DCS Commissioner James McMahon overreacted by cancelling all non-essential prison transfers rather than exclusively holding to account their own security, and the private security contractors - SERCO, though it has been reported that SERCO is facing up to a $200,000 penalty for the double escape.

The draconian heartlessness and cruelty in reneging on Ms Brown's funeral leave approval was exacerbated by the fact that on the day of the funeral Ms Brown was preparing to attend. A family friend, Jane Richards said that Ms Brown was told at the eleventh hour that she would not be allowed to attend. Ms Richards received a frantic phone call from Ms Brown only 20 minutes before the funeral was to commence.

"It was heartbreaking, Jodie was hysterical and distraught," said Ms Richards.

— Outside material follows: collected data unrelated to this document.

(** A quoted token: until the closing quote [qt]; a backslash before the quote
    is dropped, any other backslash is kept with the rune it precedes. *)
Definition quoteStep (qt : rune) (s : string * rune * lineCounter)
    : (string * rune * lineCounter) + (string * lineCounter) :=
  let '(tok, ch, it) := s in
  if ch =? qt then inr (tok, it)
  else
    let '(tok, it) :=
      if ch =? r_bslash then
        let '(ch, _, _, it) := lineCounter_Next it in
        if ch =? qt then (tok +:+ runeString qt, it)
        else (tok +:+ str1 r_bslash +:+ runeString ch, it)
      else (tok +:+ runeString ch, it) in
    let '(ch, _, _, it) := lineCounter_Next it in
    inl (tok, ch, it).

Definition quoteLoop (qt : rune) := go_while (quoteStep qt).

Definition mkTok (t : string) (l : Z) (q : bool) : token :=
  {| text := t; line := l; quote := q |}.

(** The result of one pass over the loop body: go round again with the new
    state ([inl]), or return from [lex] ([inr]). *)
Abbreviation pass := (lexer + option error * lexer)%type (only parsing).
Definition Again (lx : lexer) : pass := inl lx.
Definition Return (err : option error) (lx : lexer) : pass := inr (err, lx).

(** Lines 110-131: white space ends the pending token, which may start a
    custom lexer; then the white space is skipped. *)
Definition lexSpace (fuel : nat) (lx : lexer) (ch : rune) (ln : Z)
    : res (error * lexer + rune * Z * lexer) :=
  if IsSpace ch then
    r ← (if negb (lx_token lx =? "")%string then
           let lx := append_tokens [mkTok (lx_token lx) (lx_line lx) false] lx in
           match lexer_custom lx (lx_token lx) with
           | Some clx =>
             '(r, it) ← customLexer_lex clx fuel (lx_iter lx) (lx_token lx);
             let lx := set_iter it lx in
             match r with
             | inr e => Ok (inl (e, lx))
             | inl ts => Ok (inr (set_token "" (append_tokens ts lx)))
             end
           | None => Ok (inr (set_token "" (set_directive false lx)))
           end
         else Ok (inr lx));
    match r with
    | inl (e, lx) => Ok (inl (e, lx))
    | inr lx =>
      '(ch, ln, _, it) ← skipSpace fuel (ch, ln, false, lx_iter lx);
      Ok (inr (ch, ln, set_iter it lx))
    end
  else Ok (inr (ch, ln, lx)).

(** Lines 162-199: a quote, inside a token or around one. *)
Definition lexQuote (fuel : nat) (lx : lexer) (ch : rune) : res pass :=
  if negb (lx_token lx =? "")%string then
    Ok (Again (set_token (lx_token lx +:+ runeString ch) lx))
  else
    let qt := ch in
    let '(ch, _, _, it) := lineCounter_Next (lx_iter lx) in
    '(tok, it) ← quoteLoop qt fuel ("", ch, it);
    let lx := append_tokens [mkTok tok (lx_line lx) true] (set_iter it lx) in
    match lexer_custom lx tok with
    | Some clx =>
      '(r, it) ← customLexer_lex clx fuel (lx_iter lx) tok;
      let lx := set_iter it lx in
      match r with
      | inr e => Ok (Return (Some e) (set_token tok lx))
      | inl ts => Ok (Again (set_token "" (set_directive true (append_tokens ts lx))))
      end
    | None => Ok (Again (set_token "" (set_directive false lx)))
    end.

(** Lines 200-214: an opening brace, a closing brace or a semicolon. *)
Definition lexTerminal (lx : lexer) (ch : rune) (ln : Z) : lexer :=
  let lx := if negb (lx_token lx =? "")%string
            then set_token "" (append_tokens [mkTok (lx_token lx) (lx_line lx) false] lx)
            else lx in
  set_directive true (append_tokens [mkTok (runeString ch) ln false] lx).

Definition isTerminalRune (ch : rune) : bool :=
  (ch =? r_lbrace) || (ch =? r_rbrace) || (ch =? r_semi).

Definition isQuoteRune (ch : rune) : bool := (ch =? r_dquote) || (ch =? r_squote).

(** Lines 152-215: what follows when the rune is not white space, a comment or
    an escape. *)
Definition lexRune (fuel : nat) (lx : lexer) (ch : rune) (ln : Z) : res pass :=
  let lx := if (lx_token lx =? "")%string then set_line ln lx else lx in
  '(lx, ch, ln) ←
    (if endsWithByte (lx_token lx) r_dollar && (ch =? r_lbrace) then
       '(tok, ch, ln, it) ← variableLoop fuel (lx_token lx, ch, ln, lx_iter lx);
       Ok (set_token tok (set_iter it (set_directive false lx)), ch, ln)
     else Ok (lx, ch, ln));
  if isQuoteRune ch then lexQuote fuel lx ch
  else if isTerminalRune ch then Ok (Again (lexTerminal lx ch ln))
  else Ok (Again (set_token (lx_token lx +:+ runeString ch) lx)).

(** One pass over the body of the loop of [lexer.lex]. *)
Definition lexPass (fuel : nat) (lx : lexer) : res pass :=
  let '(ch, ln, err, it) := lineCounter_Next (lx_iter lx) in
  let lx := set_iter it lx in
  if (err : bool) then Ok (Return None lx)
  else
    r ← lexSpace fuel lx ch ln;
    match r with
    | inl (e, lx) => Ok (Return (Some e) lx)
    | inr (ch, ln, lx) =>
      if (lx_token lx =? "")%string && (ch =? r_hash) then
        '(tok, it) ← commentLoop fuel (lx_token lx, ch, lx_iter lx);
        Ok (Again (set_token "" (append_tokens [mkTok tok ln false] (set_iter it lx))))
      else if ch =? r_bslash then
        let '(ch', _, _, it) := lineCounter_Next (lx_iter lx) in
        Ok (Again (set_token (lx_token lx +:+ runeString ch +:+ runeString ch')
                             (set_iter it lx)))
      else lexRune fuel lx ch ln
    end.

(** [lexer.lex]. *)
Definition lexer_lex : nat → lexer → res (option error * lexer) := go_for lexPass.

(** ** Balanced braces *)

Fixpoint balanceLoop (tokens : list token) (filename : string) (depth ln : Z)
    : option error :=
  match tokens with
  | [] =>
    if depth >? 0 then
      Some (ErrNgx {| Reason := "unexpected end of file, expecting }";
                      Linenum := ln; ErrFilename := filename |})
    else None
  | t :: ts =>
    let ln := line t in
    let depth :=
      if (text t =? "}")%string && negb (quote t) then depth - 1
      else if (text t =? "{")%string && negb (quote t) then depth + 1
      else depth in
    if depth <? 0 then
      Some (ErrNgx {| Reason := "unexpected }"; Linenum := line t; ErrFilename := filename |})
    else balanceLoop ts filename depth ln
  end.

Definition balanceBraces (tokens : list token) (filename : string) : option error :=
  balanceLoop tokens filename 0 0.

(** [lex]: the tokens of a file, or the error. *)
Definition lex (fuel : nat) (rd : string) (filename : string) : res (list token + error) :=
  '(err, lx) ← lexer_lex fuel (newLexer (newIter rd) defaultCustomLexers);
  match err with
  | Some e => Ok (inr e)
  | None =>
    match balanceBraces (lx_tokens lx) filename with
    | Some e => Ok (inr e)
    | None => Ok (inl (lx_tokens lx))
    end
  end.

(** ** Fuel: what is enough, and when nothing is

    The measure of every loop is the number of runes left to read. *)

Definition left_in (it : lineCounter) : nat := length (it_runes (lc_Iter it)).

(** Reading either takes a rune or is at the end of the file and stays there. *)
Lemma Next_cases it :
  (∃ r ln it', lineCounter_Next it = (r, ln, false, it') ∧
     it_runes (lc_Iter it) = r :: it_runes (lc_Iter it')) ∨
  (it_runes (lc_Iter it) = [] ∧ lineCounter_Next it = (0, 0, true, it)).
Proof.
  destruct it as [[[|r rs]] l]; [by right|left].
  unfold lineCounter_Next. simpl. eauto.
Qed.

(** Step to the next rune: [r] was read, or the file was at its end. *)
Ltac next_cases it :=
  let r := fresh "r" in let Hr := fresh "Hr" in
  let l := fresh "ln" in let it' := fresh "it" in let Hn := fresh "Hn" in
  destruct (Next_cases it) as [(r & l & it' & Hn & Hr)|[Hr Hn]];
  rewrite ?Hn in *.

"It had all been approved and then they came in and said to her she could not go because of the escapees."

"It was a knife into her heart, the fact she would not get the chance to say goodbye to her baby."

"You just can't say yes to someone going to their child's funeral and then in the last hour take it away."

Ms Richards said there are no ins and outs to all this – "It was beyond wrong." She said that family members and the community-at-large are angry.

Former Greenough Prison Aboriginal Visitors Scheme officer, Joyce Capewell said that "it is disgraceful a grieving mother would be denied the natural right to attend the funeral of her 13-year-old son."

"People are very angry here in Geraldton, I imagine everywhere. What a mess our prisons are in, what a mess Greenough (prison) is in to deny this poor mother the right to farewell her child."